Aussitôt que Gioja et ses compagnons eurent quitté la chambre à coucher de monsieur le duc de Chaves, mademoiselle Saphir ouvrit les yeux et releva sa tête pâle.

La belle statue s’animait. Il y avait dans son regard une résolution virile. Un instant, elle écouta le bruit des pas qui s’éloignaient, puis elle sauta hors du lit et se dirigea à son tour vers la sortie.

— Il n’y a qu’un seul corridor, dit-elle, et je dois retrouver aisément l’appartement de madame la duchesse de Chaves.

Ses pas qui, d’abord, avaient chancelé, se raffermirent, à mesure qu’elle marchait. Il y avait en elle un courage solide, et la pensée d’envoyer du secours à Hector la soutenait.

La galerie était longue et plongée dans une obscurité presque complète. Tout au bout, cependant, on voyait luire encore, par éclats intermittents, la lampe mourante.

Saphir parvint jusqu’à cette place où le vicomte Gioja avait dit : Doucement ! n’éveillons pas madame la duchesse.

Il y avait là plusieurs portes. Au hasard, Saphir tourna le bouton de l’une d’entre elles qui s’ouvrit.

C’était une chambre obscure, à l’extrémité de laquelle une large ouverture, garnie de portières relevées, laissait voir une seconde pièce, où une lampe brillait.

La lampe était posée sur un guéridon, auprès d’un lit qui supportait une femme étendue.

Madame de Chaves avait la tête appuyée contre sa main et lisait. Saphir pouvait voir son beau visage languissant et décoloré.

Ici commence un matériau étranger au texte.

Lemma root_entries_16 names : Forall (fun e => length e = 16%nat) (root_entries names).
Proof.
  unfold root_entries. repeat constructor; try apply mkdirent_length. apply Forall_forall. intros e He.
  apply elem_of_lookup_imap_1 in He as (i & n & -> & _). apply mkdirent_length.
Qed.

Lemma root_bytes_length names : length (root_bytes names) = (16 * (2 + length names))%nat.
Proof.
  rewrite <- root_entries_length. unfold root_bytes. pose proof (root_entries_16 names) as H.
  induction H as [|e l He _ IH]; [done|]. cbn [concat length]. rewrite length_app, IH, He. lia.
Qed.

Lemma image_files_length l : length (image_files l) = S (length l).
Proof. unfold image_files. cbn. by rewrite length_map. Qed.

(** The room the files take grows with the list. *)
Lemma total_prefix l l' : total (image_files l) <= total (image_files (l ++ l')).
Proof.
  unfold image_files. rewrite !total_cons, !map_app, total_app. cbn [snd].
  assert (forall l, 0 <= total (map (fun f => (T_FILE, fdata f)) l)) as Hp.
  { intros k. induction k as [|f k IH]; [done|]. cbn [map]. rewrite total_cons. cbn [snd]. pose proof (cost_mono 0 (Z.of_nat (length (fdata f))) ltac:(lia)).
    change (cost 0) with 0 in *. lia. }
  specialize (Hp l'). pose proof (cost_mono (Z.of_nat (length (root_bytes (map fname l)))) (Z.of_nat (length (root_bytes (map fname l ++ map fname l'))))) as Hc.
  rewrite !root_bytes_length, length_app in Hc. rewrite !root_bytes_length, length_app. lia.
Qed.

(** ** Adding files *)
Lemma append_all_wp chunks s fs i t c Q : inv s fs -> fs !! i = Some (t, c) -> Forall (fun a => a <> [] /\ Forall byte_ok a) chunks ->
  Z.of_nat (length (c ++ concat chunks)) <= MAXFILE * BSIZE -> nmeta + total (<[i := (t, c ++ concat chunks)]> fs) <= FSSIZE ->
  (forall s', inv s' (<[i := (t, c ++ concat chunks)]> fs) -> Q tt s') -> wp (append_all (inum_of i) chunks) Q s.
Proof.
  revert s fs c. induction chunks as [|a chunks IH]; intros s fs c V Hf Hok Hm Hroom HQ; cbn [append_all concat] in *.
  - wp_step. apply HQ. by rewrite app_nil_r, list_insert_id.
  - apply Forall_cons in Hok as [[Hne Ha] Hok]. rewrite bool_decide_eq_false_2 by done. rewrite app_assoc in Hm, Hroom, HQ. wp_step.
    pose proof (total_insert fs i t c (c ++ a) Hf) as E1. pose proof (total_insert fs i t c ((c ++ a) ++ concat chunks) Hf) as E2.
    assert (length (c ++ a) <= length ((c ++ a) ++ concat chunks))%nat as Hl by (rewrite (length_app (c ++ a)); lia).
    pose proof (cost_mono (Z.of_nat (length (c ++ a))) (Z.of_nat (length ((c ++ a) ++ concat chunks))) ltac:(lia)) as Hc.
    pose proof (lookup_lt_Some _ _ _ Hf) as Hlt. apply (iappend_wp s fs i t c a); [done|done|done|lia|lia|]. intros s1 V1.
    apply (IH s1 (<[i := (t, c ++ a)]> fs) (c ++ a)); [done|by apply list_lookup_insert_eq|done|done|by rewrite list_insert_insert_eq|].
    intros s2. rewrite list_insert_insert_eq. apply HQ.
Qed.

Lemma dirent_bytes inum n : xshort inum ++ strncpy_bytes (Z.to_nat DIRSIZ) n = mkdirent inum n.
Proof. unfold mkdirent. by rewrite xshort_le. Qed.
Lemma moved_set_vdisk f k k' : moved k k' -> moved (k <| k_vdisk ::= f |>) (k' <| k_vdisk ::= f |>).
Proof. intros [E L T Q]. split; [rewrite E; kext|exact L|exact T|exact Q]. Qed.
Lemma moved_set_held f k k' : moved k k' -> moved (k <| k_held ::= f |>) (k' <| k_held ::= f |>).
Proof. intros [E L T Q]. split; [rewrite E; kext|exact L|exact T|exact Q]. Qed.
Lemma moved_set_cur f k k' : moved k k' -> moved (k <| k_cur ::= f |>) (k' <| k_cur ::= f |>).
Proof. intros [E L T Q]. split; [rewrite E; kext|exact L|exact T|exact Q]. Qed.
Lemma moved_set_wakeups f k k' : moved k k' -> moved (k <| k_wakeups ::= f |>) (k' <| k_wakeups ::= f |>).
Proof. intros [E L T Q]. split; [rewrite E; kext|exact L|exact T|exact Q]. Qed.

Lemma same_task_refl x : same_task x x.
Proof. by destruct x. Qed.

(** A change of the scheduling fields of one process. *)
Lemma moved_proc f p k : (forall x, same_task x (f x)) -> moved k (k <| k_procs ::= alter f p |>).
Proof.
  intros Hf. split; [kext|kproj; apply length_alter| |done].
  intros i. kproj. rewrite !list_lookup_total_alt. destruct (decide (p = i)) as [->|Hne].
  - rewrite list_lookup_alter_eq. destruct (k_procs k !! i); cbn; [apply Hf|apply same_task_refl].
  - rewrite list_lookup_alter_ne by done. apply same_task_refl.
Qed.

Lemma moved_levels k k' : moved k k' -> levels_ok k -> levels_ok k'.
Proof.
  intros [_ L T _] [H1 H2]. split; [by rewrite L|]. intros i Hi. rewrite (T i).
  specialize (H2 i Hi). by destruct (k_procs k !!! i).
Qed.

Lemma wakeup_moved ch k : queues_wf k -> levels_ok k -> wakeup_unlocked k ->
  wp (wakeup ch) (fun _ k' => moved k k') k.
Proof.
  intros Hq Hl Hu. eapply wp_mono; [by apply wakeup_wp|]. intros _ k' [F Ln P W _].
  split; [rewrite F; kext|done| |done].
  intros i. rewrite P. unfold same_task. destruct (decide _); [destruct (woken k ch i)|]; by destruct (k_procs k !!! i).
Qed.

(** ** Posting a request *)

(** The driver's data once the request of buffer [b] is posted, from [v]. *)
Definition post (write : bool) (b : nat) (sector : Z) (v : vdisk) : vdisk :=
  v <| v_free := [0;0;0;1;1;1;1;1] |>
    <| v_ops ::= aset 0 (if write then VIRTIO_BLK_T_OUT else VIRTIO_BLK_T_IN, sector) |>
    <| v_desc := [mkvdesc (DMA_op 0) 16 VRING_DESC_F_NEXT 1;
                  mkvdesc (DMA_data b) BSIZE (Z.lor (if write then 0 else VRING_DESC_F_WRITE) VRING_DESC_F_NEXT) 2;
                  mkvdesc (DMA_status 0) 1 VRING_DESC_F_WRITE 0; vdesc0; vdesc0; vdesc0; vdesc0; vdesc0] |>
    <| v_info_status ::= aset 0 0xff |>
    <| v_info_b := [Some b; None; None; None; None; None; None; None] |>
    <| v_avail ::= aset (v_avail_idx v mod NUM) 0 |> <| v_avail_idx ::= fun i => u16 (i + 1) |>
    <| v_notify := Some 0 |>.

Elle appuya sa main sur sa poitrine où son cœur bondissait.

Madame de Chaves semblait absorbée profondément par sa lecture. Nous connaissons la lettre qu’elle tenait à la main ; elle avait été écrite, cette nuit même, dans la salle d’attente du rez-de-chaussée, par l’un de ces deux personnages qui avaient demandé madame la duchesse, puis monsieur le duc avec tant d’instance.

La lettre était ainsi conçue :


« Madame, voilà bien des fois que je viens. C’est moi qui vous ai envoyé le portrait de Lily tenant Petite-Reine dans ses bras.

« Petite-Reine n’est pas morte, Justine vit, et vous la retrouverez digne de vous, malgré le bizarre métier auquel le sort l’a réduite. Elle est avec de pauvres bonnes gens qui lui ont été secourables et à qui vous devez de la reconnaissance. Elle danse sur la corde. Elle a nom mademoiselle Saphir.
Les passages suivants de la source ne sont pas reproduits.